I thought you would like that.

Love,
Donna

Emily said...

WOW! First the cricket filled basement and now the church shopping! We are dealing with similar struggles these days. But I'll take the crickets over looking for a new church any day! And isn't it especially hard with children?? You just never know what you are walking into.

Are we going to be shunned b/c we have the children in the service? Or are they going to handle snakes and swing from the chandeliers?!?! (or talk ablut sex for an hour? LOL!!) You just never know :)

Good luck to you!

Dy said...

Em, I need to email you! We're living in a parallel universe at the moment! LOL. Personally, although I am quite a fan of the marital bed, I think that when it comes to church services, I'll take snakes over that one, any day! ;-)

Donna, I think I need to read gentler books. LOL. That's very beautiful.

Melissa, do you mean it's common for some pastors to go out on a performance-driven limb for Easter? I've never been subjected to that before, but if it's common for ordinarily normal pastors to get a little wacky with their Easter sermons, that's actually... encouraging... I think.

Laney, I don't think I'll ever look at Sarah the same again. Even Zorak said, "Wow, who'd have thought the ol' gal had it in her, huh?"

Melora, see, if y'all had come out this way, we'd be one more family closer to starting our own church! We could probably even garner enough folks to start up a legit. umbrella school for wayward homeschoolers!

KathyJo, I'm looking into those cups for ya! ;-)
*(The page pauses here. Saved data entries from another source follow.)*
(** C10.  On the copy returned by [scale], for any valid instance and any
    factor, reading [n_atoms] or [n_dims] raises [AttributeError]: the
    two private cache attributes were never set on it. *)
Theorem scaled_copy_lacks_caches (o : object K) (factor : K) :
  valid o →
  ∃ o',
    scale o factor = Ok o'
    ∧ attrs o' !! "_BoundedBravais__n_atoms" = None
    ∧ attrs o' !! "_BoundedBravais__n_dims" = None
    ∧ n_atoms o' = Raise (AttributeError "_BoundedBravais__n_atoms")
    ∧ n_dims o' = Raise (AttributeError "_BoundedBravais__n_dims").
Proof.
  intros Hvalid. destruct (valid_wf o Hvalid) as (shape & s & vs & [Hsh Hsp _ _]).
  assert (Hscale : ∃ o', scale o factor = Ok o').
  { rewrite scale_unfold, (getattr_attrs _ _ _ Hsh), (getattr_attrs _ _ _ Hsp).
    simpl. eauto. }
  destruct Hscale as [o' Hscale]. exists o'.
  split; [exact Hscale|]. by apply (scale_lacks_caches o o' factor).
Qed.

(** The same on the heap: the property read through the new reference
    raises, and leaves no trace. *)
Lemma heap_scaled_copy_lacks_caches (h h' : gmap loc (object K)) l l' factor :
  heap_scale h l factor = Ok (l', h') →
  heap_n_atoms h' l' = Raise (AttributeError "_BoundedBravais__n_atoms")
  ∧ heap_n_dims h' l' = Raise (AttributeError "_BoundedBravais__n_dims").
Proof.
  unfold heap_scale, deref.
  destruct (h !! l) as [o|]; simpl; [|done].
  destruct (scale o factor) as [o'|e] eqn:Hscale; simpl; [|done].
  unfold alloc. intros [= <- <-].
  unfold heap_n_atoms, heap_n_dims, deref. rewrite lookup_insert_eq. simpl.
  destruct (scale_lacks_caches o o' factor Hscale) as (_ & _ & -> & ->).
  done.
Qed.

End Caching.

Lemma scaled_copy_lacks_caches_witness :
  ∃ o',
    scale (construct (CallHoneycomb 3 (Qs_ofZ 1))) (Qs_ofZ 2) = Ok o'
    ∧ attrs o' !! "_BoundedBravais__n_atoms" = None
    ∧ attrs o' !! "_BoundedBravais__n_dims" = None
    ∧ n_atoms o' = Raise (AttributeError "_BoundedBravais__n_atoms")
    ∧ n_dims o' = Raise (AttributeError "_BoundedBravais__n_dims").
Proof.
  apply (scaled_copy_lacks_caches (construct (CallHoneycomb 3 (Qs_ofZ 1))) (Qs_ofZ 2)).
  apply valid_construct.
Defined.



(** C9, as stated, fails on Chain: [n_dims] is 1, the cell vector [(1, 0)]
    has two components. *)
Lemma Chain_cell_vector_planar :
  ∃ o' v,
    n_dims (Chain_init 3 (Qs_ofZ 1)) = Ok (VInt 1, o', true)
    ∧ cell_vectors (Chain_init 3 (Qs_ofZ 1)) = Ok [v]
    ∧ Z.of_nat (length v) ≠ 1.
Proof.
  eexists _, _. split; [|split].
  - apply (n_dims_compute (Chain_init 3 (Qs_ofZ 1)) VNone [[kofZ 1; kofZ 0]]);
      reflexivity.
  - reflexivity.
  - simpl. lia.
Qed.

(** ** Rectangular *)

(** C7.  [Rectangular(width, height, lattice_spacing_x, lattice_spacing_y)]
    stores [ratio = lattice_spacing_y / lattice_spacing_x]
    ([1 / lattice_spacing_x] without a y spacing), hands
    [lattice_spacing_x] to the base class as [lattice_spacing], has shape
    [(width, height)] and second cell vector [(0, ratio)]; the spacings
    [x] and [y] themselves are not stored.  On floats,
    [Rectangular(2, 3, lattice_spacing_x=2.0)] has ratio [0.5] and second
    cell vector [(0, 0.5)]. *)
Theorem Rectangular_init_ratio :
  (∀ (K : Type) (ops : ScalarOps K) (width height : Z) (sx : K) (sy : option K),
     getattr (Rectangular_init width height sx sy) "ratio"
     = Ok (VScalar (spec_ratio sx sy))
     ∧ getattr (Rectangular_init width height sx sy) "lattice_spacing"
       = Ok (VScalar sx)
     ∧ getattr (Rectangular_init width height sx sy) "shape"
       = Ok (VTuple [width; height])
     ∧ cell_vectors (Rectangular_init width height sx sy)
       = Ok [[kofZ 1; kofZ 0]; [kofZ 0; spec_ratio sx sy]]
     ∧ attrs (Rectangular_init width height sx sy) !! "lattice_spacing_x" = None
     ∧ attrs (Rectangular_init width height sx sy) !! "lattice_spacing_y" = None)
  ∧ getattr (Rectangular_init 2 3 2%float None) "ratio" = Ok (VScalar 0.5%float)
  ∧ cell_vectors (Rectangular_init 2 3 2%float None)
    = Ok [[1%float; 0%float]; [0%float; 0.5%float]].
Proof.
  split; [|split].
  - intros K ops width height sx sy. by destruct sy.
  - reflexivity.
  - reflexivity.
Qed.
momanna, {{{hugs}}} Hang in there. We looked at a LOT, and there weren't ever any bodies. That we could find, anyway. We are, admittedly, not digging deep in the Scary Room here, though. ;-)
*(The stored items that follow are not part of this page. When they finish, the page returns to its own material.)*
(** X15: every interval [(name, lo, hi)] the collector emits has the
    decoded [DW_AT_low_pc] and [DW_AT_high_pc] of a DIE of the store as
    its bounds, or the start and end fields of a singleton line of the
    range dump, as printed: no base address is added to a range-list
    entry and no bounds are combined. *)
Theorem collected_bounds_provenance (rlines : list rline) (dies : store) (res : list item) :
  collect_ranged_items rlines dies = Ok res ->
  Forall (fun it : item => let '(_, lo, hi) := it in
            pcs_of_die dies lo hi \/ exists o, In (RSingle o lo hi) rlines) res.
Proof.
  intros H; unfold collect_ranged_items in H.
  set (P := fun lo hi => pcs_of_die dies lo hi \/ exists o, In (RSingle o lo hi) rlines).
  destruct (cri_loop dies dies [] []) as [[results rl]|e] eqn:E; simpl in H;
    [|discriminate].
  assert (Hres : Forall (fun it : item => let '(_, lo, hi) := it in P lo hi) results).
  { refine (cri_loop_all P dies dies [] [] results rl _ (Forall_nil _) E).
    intros off lines ab tag a lo hi Hin He El Eh Hlo Hhi; left.
    exists off, lines, ab, tag, a; repeat split; assumption. }
  destruct rl as [|r rl]; [inversion H; subst; exact Hres|].
  unfold postprocess_rangerefs in H.
  refine (pp_items_all P dies _ (r :: rl) results res _ Hres H).
  apply (parse_ranges_all P (r :: rl) rlines).
  intros o st en Hin; right; exists o; exact Hin.
Qed.

Lemma collected_bounds_provenance_witness :
  collect_ranged_items (block_40 64) ranges_store
  = Ok [("main"%string, 4096, 4112); ("main"%string, 4128, 4144)] /\
  Forall (fun it : item => let '(_, lo, hi) := it in
            pcs_of_die ranges_store lo hi \/ exists o, In (RSingle o lo hi) (block_40 64))
    [("main"%string, 4096, 4112); ("main"%string, 4128, 4144)].
Proof.
  assert (H : collect_ranged_items (block_40 64) ranges_store
              = Ok [("main"%string, 4096, 4112); ("main"%string, 4128, 4144)])
    by (vm_compute; reflexivity).
  split; [exact H|exact (collected_bounds_provenance _ _ _ H)].
Defined.

Lemma pp_items_no_refranges (dies : store) (rl : rlrefs_t) (results : list item) :
  pp_items dies [] rl results = Ok results.
Proof. induction rl as [|[roff tlist] rl IH]; simpl; [reflexivity|exact IH]. Qed.

(** X16: a non-empty range dump without any end-of-list line commits no
    range list, so DIEs that refer to a range list give no interval: the
    collector returns only the intervals of DIEs with both pcs. (On an
    empty dump the script's message for a missing list would format a
    variable that the parsing loop never set.) *)
Theorem collect_no_end_marker (rlines : list rline) (dies : store) :
  rlines <> [] ->
  Forall (fun l => is_rend l = false) rlines ->
  collect_ranged_items rlines dies = (p <- cri_loop dies dies [] [] ;; Ok (fst p)).
Proof.
  intros _ Hr; unfold collect_ranged_items.
  destruct (cri_loop dies dies [] []) as [[results rl]|e]; simpl; [|reflexivity].
  destruct rl as [|r rl]; [reflexivity|].
  unfold postprocess_rangerefs, parse_ranges.
  rewrite (fold_keeps_refranges (r :: rl) rlines Hr rstate0).
  apply pp_items_no_refranges.
Qed.

Lemma collect_no_end_marker_witness :
  collect_ranged_items [RBase 64 (2 ^ 64 - 1) 4194304; RSingle 64 4096 4112] ranges_store
  = Ok [].
Proof.
  rewrite collect_no_end_marker by (try discriminate; repeat constructor).
  vm_compute; reflexivity.
Defined.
Jennie, oh, yes! The VSC is working hard, worshipping hard, and has open arms. I wish they were bigger, but if everybody passes them by b/c they aren't bigger, they never will become so. Somebody's got to be among the first few to stay. :-) I'm looking forward to giving it another try. (Although a ten minute leeway sounds REALLY nice right about now! LOL!) Thanks for your words of encouragement.

Bridget, I'm with you - love the churches that pass the babies around! I do understand that not everyone is comfortable with that arrangement, and am glad that there are alternatives. It's just not something we'd choose for ourselves, to have them gone the whole time we're on the premises. :-) One of my favorite quotes is from one of our pastors in New Mexico: "Get used to the sounds of children in the church. They are the church's future." He was a great pastor.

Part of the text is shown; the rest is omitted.